# Problem requirements
Using the entries below, write out the line with "else (d_name b, d_type", the line with "when the directory", and every line in between, exactly as each is written.

-- Recorded data follows --

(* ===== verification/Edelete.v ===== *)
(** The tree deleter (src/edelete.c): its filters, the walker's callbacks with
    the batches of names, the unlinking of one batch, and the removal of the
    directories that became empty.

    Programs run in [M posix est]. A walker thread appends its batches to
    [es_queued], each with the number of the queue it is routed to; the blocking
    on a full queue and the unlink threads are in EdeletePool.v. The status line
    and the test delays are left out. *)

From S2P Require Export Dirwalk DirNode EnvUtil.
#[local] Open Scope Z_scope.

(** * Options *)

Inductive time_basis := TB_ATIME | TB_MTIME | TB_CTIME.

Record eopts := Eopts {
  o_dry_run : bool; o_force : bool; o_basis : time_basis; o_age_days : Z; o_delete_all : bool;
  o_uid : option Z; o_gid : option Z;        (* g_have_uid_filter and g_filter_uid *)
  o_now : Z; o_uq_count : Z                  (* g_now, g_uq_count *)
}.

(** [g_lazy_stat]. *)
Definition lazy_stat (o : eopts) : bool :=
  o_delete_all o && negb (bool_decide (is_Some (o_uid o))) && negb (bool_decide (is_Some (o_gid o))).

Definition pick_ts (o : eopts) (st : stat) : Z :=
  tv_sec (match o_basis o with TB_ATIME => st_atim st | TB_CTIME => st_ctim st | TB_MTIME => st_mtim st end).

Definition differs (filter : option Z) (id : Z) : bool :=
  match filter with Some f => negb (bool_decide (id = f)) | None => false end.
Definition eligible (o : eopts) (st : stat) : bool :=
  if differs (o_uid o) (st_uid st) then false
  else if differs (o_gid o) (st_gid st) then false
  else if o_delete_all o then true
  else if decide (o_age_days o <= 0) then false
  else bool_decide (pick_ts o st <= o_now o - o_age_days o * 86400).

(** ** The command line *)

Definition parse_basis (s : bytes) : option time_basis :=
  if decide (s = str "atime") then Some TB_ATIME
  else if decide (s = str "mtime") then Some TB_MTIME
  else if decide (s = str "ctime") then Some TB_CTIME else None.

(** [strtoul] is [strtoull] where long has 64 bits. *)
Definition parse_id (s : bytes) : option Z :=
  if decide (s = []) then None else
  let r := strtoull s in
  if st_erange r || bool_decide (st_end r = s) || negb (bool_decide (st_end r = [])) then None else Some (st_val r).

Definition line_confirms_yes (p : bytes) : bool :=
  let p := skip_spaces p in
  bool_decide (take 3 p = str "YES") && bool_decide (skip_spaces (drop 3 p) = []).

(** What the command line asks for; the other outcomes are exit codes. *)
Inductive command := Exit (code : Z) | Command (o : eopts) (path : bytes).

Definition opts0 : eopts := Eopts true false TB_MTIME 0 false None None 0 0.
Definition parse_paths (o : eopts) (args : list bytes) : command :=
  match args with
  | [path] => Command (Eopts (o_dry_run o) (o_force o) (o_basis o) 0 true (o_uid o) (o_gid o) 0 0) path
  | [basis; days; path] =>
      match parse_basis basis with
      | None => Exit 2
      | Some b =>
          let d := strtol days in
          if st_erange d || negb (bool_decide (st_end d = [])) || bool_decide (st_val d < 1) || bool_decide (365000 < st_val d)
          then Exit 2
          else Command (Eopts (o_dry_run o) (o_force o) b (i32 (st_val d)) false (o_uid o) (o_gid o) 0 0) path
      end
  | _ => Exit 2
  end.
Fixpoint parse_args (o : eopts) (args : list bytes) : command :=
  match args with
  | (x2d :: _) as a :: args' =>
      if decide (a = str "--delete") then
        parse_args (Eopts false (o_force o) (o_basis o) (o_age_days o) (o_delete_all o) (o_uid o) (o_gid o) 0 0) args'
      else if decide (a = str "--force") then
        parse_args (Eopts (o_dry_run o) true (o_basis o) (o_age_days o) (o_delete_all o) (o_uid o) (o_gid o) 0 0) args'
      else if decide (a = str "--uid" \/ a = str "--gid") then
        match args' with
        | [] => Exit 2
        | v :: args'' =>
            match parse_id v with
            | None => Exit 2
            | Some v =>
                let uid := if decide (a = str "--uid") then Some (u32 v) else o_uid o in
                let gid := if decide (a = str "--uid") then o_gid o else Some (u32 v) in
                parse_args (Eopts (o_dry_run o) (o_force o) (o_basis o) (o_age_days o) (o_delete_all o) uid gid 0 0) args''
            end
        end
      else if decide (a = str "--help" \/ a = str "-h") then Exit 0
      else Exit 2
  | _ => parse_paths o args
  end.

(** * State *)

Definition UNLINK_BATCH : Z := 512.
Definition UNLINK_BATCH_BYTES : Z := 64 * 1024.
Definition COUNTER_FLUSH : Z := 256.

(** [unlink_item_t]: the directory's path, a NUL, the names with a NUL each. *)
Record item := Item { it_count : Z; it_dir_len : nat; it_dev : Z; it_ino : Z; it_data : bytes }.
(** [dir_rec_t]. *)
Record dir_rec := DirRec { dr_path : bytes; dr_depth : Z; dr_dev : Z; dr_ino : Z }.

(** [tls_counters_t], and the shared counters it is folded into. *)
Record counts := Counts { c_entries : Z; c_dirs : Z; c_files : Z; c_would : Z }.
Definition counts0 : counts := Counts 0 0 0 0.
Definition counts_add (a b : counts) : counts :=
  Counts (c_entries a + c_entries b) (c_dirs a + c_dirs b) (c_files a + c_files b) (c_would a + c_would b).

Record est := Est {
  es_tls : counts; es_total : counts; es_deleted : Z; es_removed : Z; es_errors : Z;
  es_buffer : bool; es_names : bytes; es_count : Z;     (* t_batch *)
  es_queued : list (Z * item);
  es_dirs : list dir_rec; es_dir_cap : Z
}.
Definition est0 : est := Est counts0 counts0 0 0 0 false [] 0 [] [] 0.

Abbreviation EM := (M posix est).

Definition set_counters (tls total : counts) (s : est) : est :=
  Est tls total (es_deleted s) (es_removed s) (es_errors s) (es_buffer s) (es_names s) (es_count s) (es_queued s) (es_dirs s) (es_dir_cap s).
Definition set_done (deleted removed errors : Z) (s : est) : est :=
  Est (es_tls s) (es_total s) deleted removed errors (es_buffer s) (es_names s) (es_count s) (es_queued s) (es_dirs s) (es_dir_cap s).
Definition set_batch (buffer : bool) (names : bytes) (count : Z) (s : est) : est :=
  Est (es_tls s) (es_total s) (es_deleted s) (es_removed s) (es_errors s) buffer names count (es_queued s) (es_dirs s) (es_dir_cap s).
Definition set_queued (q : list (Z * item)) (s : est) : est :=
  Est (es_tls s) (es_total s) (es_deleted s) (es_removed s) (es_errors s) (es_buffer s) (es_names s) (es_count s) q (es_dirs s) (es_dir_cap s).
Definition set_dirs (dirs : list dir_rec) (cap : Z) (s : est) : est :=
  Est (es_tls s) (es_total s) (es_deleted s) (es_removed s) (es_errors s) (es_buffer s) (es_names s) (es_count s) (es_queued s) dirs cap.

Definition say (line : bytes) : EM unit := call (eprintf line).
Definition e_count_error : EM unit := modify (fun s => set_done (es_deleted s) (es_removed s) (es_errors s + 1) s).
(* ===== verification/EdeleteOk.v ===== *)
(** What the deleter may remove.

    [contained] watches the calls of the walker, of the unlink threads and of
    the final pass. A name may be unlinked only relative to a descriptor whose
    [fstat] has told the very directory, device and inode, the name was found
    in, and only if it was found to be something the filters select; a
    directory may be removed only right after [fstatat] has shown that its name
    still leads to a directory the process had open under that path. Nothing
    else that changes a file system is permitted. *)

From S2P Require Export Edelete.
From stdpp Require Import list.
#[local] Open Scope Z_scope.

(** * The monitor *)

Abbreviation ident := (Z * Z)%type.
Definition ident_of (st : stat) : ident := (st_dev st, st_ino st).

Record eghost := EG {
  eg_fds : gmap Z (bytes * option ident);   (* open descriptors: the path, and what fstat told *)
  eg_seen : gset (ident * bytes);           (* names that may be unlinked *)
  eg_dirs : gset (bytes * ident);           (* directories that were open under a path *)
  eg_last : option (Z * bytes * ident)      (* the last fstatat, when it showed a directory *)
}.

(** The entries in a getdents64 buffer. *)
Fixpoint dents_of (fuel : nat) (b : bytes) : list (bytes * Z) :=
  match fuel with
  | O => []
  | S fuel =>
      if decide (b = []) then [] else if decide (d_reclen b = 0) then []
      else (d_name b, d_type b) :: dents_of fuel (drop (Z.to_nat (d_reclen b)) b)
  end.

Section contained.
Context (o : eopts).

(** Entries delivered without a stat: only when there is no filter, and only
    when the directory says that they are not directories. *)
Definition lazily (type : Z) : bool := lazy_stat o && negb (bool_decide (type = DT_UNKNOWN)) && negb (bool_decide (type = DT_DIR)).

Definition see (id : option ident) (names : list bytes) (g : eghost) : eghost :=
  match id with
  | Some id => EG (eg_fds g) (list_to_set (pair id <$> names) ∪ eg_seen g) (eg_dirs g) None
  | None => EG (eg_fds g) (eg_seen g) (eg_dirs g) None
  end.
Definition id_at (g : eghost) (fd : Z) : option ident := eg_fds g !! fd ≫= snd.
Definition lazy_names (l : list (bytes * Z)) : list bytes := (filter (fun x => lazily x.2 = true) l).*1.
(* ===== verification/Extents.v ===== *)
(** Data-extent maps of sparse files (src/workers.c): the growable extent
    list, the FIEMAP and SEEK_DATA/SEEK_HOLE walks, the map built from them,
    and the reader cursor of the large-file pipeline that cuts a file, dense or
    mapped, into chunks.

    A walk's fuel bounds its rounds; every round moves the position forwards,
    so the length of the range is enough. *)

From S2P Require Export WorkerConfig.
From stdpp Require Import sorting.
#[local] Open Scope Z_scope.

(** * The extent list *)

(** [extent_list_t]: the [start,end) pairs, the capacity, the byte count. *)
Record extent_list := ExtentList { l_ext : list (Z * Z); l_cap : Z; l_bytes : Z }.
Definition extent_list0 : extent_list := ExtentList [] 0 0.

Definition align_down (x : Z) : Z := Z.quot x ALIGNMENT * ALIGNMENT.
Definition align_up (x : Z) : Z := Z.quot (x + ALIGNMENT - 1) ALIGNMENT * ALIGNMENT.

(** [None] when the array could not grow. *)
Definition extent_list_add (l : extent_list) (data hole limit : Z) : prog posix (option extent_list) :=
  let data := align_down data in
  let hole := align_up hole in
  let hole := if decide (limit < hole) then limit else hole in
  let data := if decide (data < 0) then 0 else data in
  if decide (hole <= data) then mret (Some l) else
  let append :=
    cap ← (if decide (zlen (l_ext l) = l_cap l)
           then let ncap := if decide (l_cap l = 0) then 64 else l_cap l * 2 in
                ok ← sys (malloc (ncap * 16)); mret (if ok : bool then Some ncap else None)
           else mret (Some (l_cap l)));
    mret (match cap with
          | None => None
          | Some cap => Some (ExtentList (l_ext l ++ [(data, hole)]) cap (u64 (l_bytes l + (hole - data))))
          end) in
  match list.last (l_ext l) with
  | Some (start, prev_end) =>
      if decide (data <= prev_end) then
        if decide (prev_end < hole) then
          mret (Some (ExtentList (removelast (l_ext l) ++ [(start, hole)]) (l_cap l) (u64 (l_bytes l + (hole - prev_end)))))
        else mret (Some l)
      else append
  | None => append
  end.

-- Recorded data concluded --

# Exercise result
      else (d_name b, d_type b) :: dents_of fuel (drop (Z.to_nat (d_reclen b)) b)
  end.

Section contained.
Context (o : eopts).

(** Entries delivered without a stat: only when there is no filter, and only
    when the directory says that they are not directories. *)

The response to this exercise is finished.